EXERCISE INPUT:
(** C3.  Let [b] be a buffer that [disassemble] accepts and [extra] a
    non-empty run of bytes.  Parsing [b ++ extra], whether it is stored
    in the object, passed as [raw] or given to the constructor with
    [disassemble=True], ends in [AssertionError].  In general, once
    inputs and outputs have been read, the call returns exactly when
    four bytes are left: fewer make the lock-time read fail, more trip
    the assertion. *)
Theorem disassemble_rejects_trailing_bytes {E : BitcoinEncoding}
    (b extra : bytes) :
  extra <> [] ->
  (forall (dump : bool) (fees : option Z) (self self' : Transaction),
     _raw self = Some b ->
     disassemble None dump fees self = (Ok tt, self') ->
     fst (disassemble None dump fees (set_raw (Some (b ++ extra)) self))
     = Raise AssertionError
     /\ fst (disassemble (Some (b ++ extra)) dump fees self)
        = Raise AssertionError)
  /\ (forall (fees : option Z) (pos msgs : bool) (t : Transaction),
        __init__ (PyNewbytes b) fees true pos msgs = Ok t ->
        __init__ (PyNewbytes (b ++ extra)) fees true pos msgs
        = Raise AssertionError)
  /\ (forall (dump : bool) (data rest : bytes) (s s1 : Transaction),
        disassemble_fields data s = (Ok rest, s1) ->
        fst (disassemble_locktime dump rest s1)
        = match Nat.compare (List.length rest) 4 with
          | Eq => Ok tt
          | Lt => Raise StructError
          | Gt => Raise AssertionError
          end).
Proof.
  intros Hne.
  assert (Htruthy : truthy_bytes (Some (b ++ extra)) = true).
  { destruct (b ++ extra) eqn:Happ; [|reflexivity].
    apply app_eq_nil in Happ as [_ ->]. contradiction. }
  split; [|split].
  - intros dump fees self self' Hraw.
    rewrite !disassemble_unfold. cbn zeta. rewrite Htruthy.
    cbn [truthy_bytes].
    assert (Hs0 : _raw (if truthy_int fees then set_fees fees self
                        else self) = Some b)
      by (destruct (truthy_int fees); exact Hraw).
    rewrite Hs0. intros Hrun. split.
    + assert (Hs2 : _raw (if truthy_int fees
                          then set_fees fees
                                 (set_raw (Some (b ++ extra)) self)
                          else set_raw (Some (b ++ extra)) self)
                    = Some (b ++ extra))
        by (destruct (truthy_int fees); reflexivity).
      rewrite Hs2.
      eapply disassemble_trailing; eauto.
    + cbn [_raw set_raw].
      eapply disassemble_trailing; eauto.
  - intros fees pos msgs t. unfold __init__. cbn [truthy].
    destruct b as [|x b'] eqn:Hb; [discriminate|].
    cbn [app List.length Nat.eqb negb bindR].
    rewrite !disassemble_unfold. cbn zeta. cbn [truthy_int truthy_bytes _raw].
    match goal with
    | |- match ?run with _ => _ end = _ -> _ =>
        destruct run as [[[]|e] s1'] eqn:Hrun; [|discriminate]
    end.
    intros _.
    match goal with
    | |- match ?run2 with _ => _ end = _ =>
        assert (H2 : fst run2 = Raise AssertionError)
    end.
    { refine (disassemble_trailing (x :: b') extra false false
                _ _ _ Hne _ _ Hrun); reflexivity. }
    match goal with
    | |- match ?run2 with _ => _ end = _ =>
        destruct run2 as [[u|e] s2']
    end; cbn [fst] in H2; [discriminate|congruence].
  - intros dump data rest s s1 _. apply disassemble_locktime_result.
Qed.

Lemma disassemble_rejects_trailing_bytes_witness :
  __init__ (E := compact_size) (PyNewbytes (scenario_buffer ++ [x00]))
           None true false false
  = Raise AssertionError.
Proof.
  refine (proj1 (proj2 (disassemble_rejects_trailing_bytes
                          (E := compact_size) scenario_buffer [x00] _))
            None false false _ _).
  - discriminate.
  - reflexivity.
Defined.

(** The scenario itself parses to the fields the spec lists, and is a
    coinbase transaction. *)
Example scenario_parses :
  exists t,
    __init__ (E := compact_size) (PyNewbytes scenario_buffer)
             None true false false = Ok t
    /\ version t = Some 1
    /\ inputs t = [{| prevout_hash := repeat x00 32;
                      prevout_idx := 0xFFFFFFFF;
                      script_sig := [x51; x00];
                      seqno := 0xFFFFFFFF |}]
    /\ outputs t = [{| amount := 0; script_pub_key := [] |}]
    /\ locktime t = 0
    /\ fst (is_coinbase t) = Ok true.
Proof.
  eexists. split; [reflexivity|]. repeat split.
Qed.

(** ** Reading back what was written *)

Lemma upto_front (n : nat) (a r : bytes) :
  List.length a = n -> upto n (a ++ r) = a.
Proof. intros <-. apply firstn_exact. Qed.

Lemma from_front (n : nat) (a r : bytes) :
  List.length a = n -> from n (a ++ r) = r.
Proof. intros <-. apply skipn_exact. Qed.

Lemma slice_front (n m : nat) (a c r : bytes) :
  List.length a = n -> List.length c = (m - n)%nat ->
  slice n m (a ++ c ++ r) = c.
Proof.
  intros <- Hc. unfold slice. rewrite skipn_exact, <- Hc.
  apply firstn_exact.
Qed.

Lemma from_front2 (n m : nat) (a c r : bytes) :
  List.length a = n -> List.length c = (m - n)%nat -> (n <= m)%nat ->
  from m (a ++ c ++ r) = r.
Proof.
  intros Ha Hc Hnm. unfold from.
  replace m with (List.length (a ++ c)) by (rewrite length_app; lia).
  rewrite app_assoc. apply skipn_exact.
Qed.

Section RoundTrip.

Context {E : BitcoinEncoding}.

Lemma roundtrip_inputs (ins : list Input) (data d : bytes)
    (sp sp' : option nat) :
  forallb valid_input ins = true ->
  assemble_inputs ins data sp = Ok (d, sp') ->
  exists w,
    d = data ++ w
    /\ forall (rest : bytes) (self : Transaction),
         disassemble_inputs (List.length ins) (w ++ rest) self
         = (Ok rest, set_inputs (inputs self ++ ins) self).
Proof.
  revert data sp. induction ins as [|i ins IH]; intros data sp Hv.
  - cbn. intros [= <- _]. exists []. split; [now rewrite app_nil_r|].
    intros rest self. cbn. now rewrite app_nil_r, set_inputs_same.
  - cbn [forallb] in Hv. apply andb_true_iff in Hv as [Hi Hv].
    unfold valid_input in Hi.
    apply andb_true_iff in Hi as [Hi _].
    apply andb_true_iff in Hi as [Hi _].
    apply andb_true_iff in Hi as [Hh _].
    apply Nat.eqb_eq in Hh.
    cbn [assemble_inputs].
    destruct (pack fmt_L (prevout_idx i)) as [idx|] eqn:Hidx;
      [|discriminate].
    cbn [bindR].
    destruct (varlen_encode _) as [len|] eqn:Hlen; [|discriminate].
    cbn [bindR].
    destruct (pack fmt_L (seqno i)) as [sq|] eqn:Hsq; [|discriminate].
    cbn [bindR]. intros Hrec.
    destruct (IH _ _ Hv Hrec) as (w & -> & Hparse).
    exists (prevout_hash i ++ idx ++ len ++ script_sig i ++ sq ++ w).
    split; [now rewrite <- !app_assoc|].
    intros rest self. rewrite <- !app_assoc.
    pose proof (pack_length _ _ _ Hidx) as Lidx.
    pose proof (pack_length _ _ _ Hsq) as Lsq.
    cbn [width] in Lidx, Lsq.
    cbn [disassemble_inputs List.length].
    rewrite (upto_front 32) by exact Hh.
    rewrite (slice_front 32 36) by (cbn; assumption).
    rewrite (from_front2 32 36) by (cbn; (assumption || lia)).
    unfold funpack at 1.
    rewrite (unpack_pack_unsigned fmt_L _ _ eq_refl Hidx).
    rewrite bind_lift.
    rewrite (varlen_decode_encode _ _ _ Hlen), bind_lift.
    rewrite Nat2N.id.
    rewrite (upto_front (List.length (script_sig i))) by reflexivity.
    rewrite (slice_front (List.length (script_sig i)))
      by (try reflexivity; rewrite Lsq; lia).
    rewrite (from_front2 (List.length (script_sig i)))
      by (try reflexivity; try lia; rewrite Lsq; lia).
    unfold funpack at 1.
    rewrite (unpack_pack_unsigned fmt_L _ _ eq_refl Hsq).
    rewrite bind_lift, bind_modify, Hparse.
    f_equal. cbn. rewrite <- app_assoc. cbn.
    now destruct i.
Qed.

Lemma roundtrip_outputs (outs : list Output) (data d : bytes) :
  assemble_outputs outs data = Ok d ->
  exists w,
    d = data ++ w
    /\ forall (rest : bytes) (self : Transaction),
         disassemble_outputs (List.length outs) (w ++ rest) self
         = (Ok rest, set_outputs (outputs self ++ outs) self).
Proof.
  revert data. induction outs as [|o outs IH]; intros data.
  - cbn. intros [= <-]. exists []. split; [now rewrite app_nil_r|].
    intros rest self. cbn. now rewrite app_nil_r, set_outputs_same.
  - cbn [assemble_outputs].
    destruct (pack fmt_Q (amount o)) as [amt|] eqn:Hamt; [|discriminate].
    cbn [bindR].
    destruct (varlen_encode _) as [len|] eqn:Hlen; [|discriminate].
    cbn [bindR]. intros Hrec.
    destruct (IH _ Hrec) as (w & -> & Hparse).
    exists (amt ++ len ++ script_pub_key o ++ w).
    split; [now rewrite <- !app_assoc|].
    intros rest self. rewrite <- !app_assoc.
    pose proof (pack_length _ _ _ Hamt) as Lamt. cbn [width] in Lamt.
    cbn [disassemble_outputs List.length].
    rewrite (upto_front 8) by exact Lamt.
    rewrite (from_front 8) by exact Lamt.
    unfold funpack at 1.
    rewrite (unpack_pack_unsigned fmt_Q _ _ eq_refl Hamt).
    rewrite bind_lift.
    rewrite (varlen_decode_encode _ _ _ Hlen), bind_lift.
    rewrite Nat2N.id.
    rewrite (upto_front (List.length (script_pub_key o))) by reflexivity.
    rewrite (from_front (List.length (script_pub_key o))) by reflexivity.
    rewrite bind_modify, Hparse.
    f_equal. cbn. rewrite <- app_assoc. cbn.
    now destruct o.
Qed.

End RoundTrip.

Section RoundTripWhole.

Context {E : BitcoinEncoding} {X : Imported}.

YOUR GOAL:
Using the material above, extract the line that contains "Section RoundTripWhole." and every line after it, exactly as given; stop at the last line.

THE COMPLETED TASK:
Section RoundTripWhole.

Context {E : BitcoinEncoding} {X : Imported}.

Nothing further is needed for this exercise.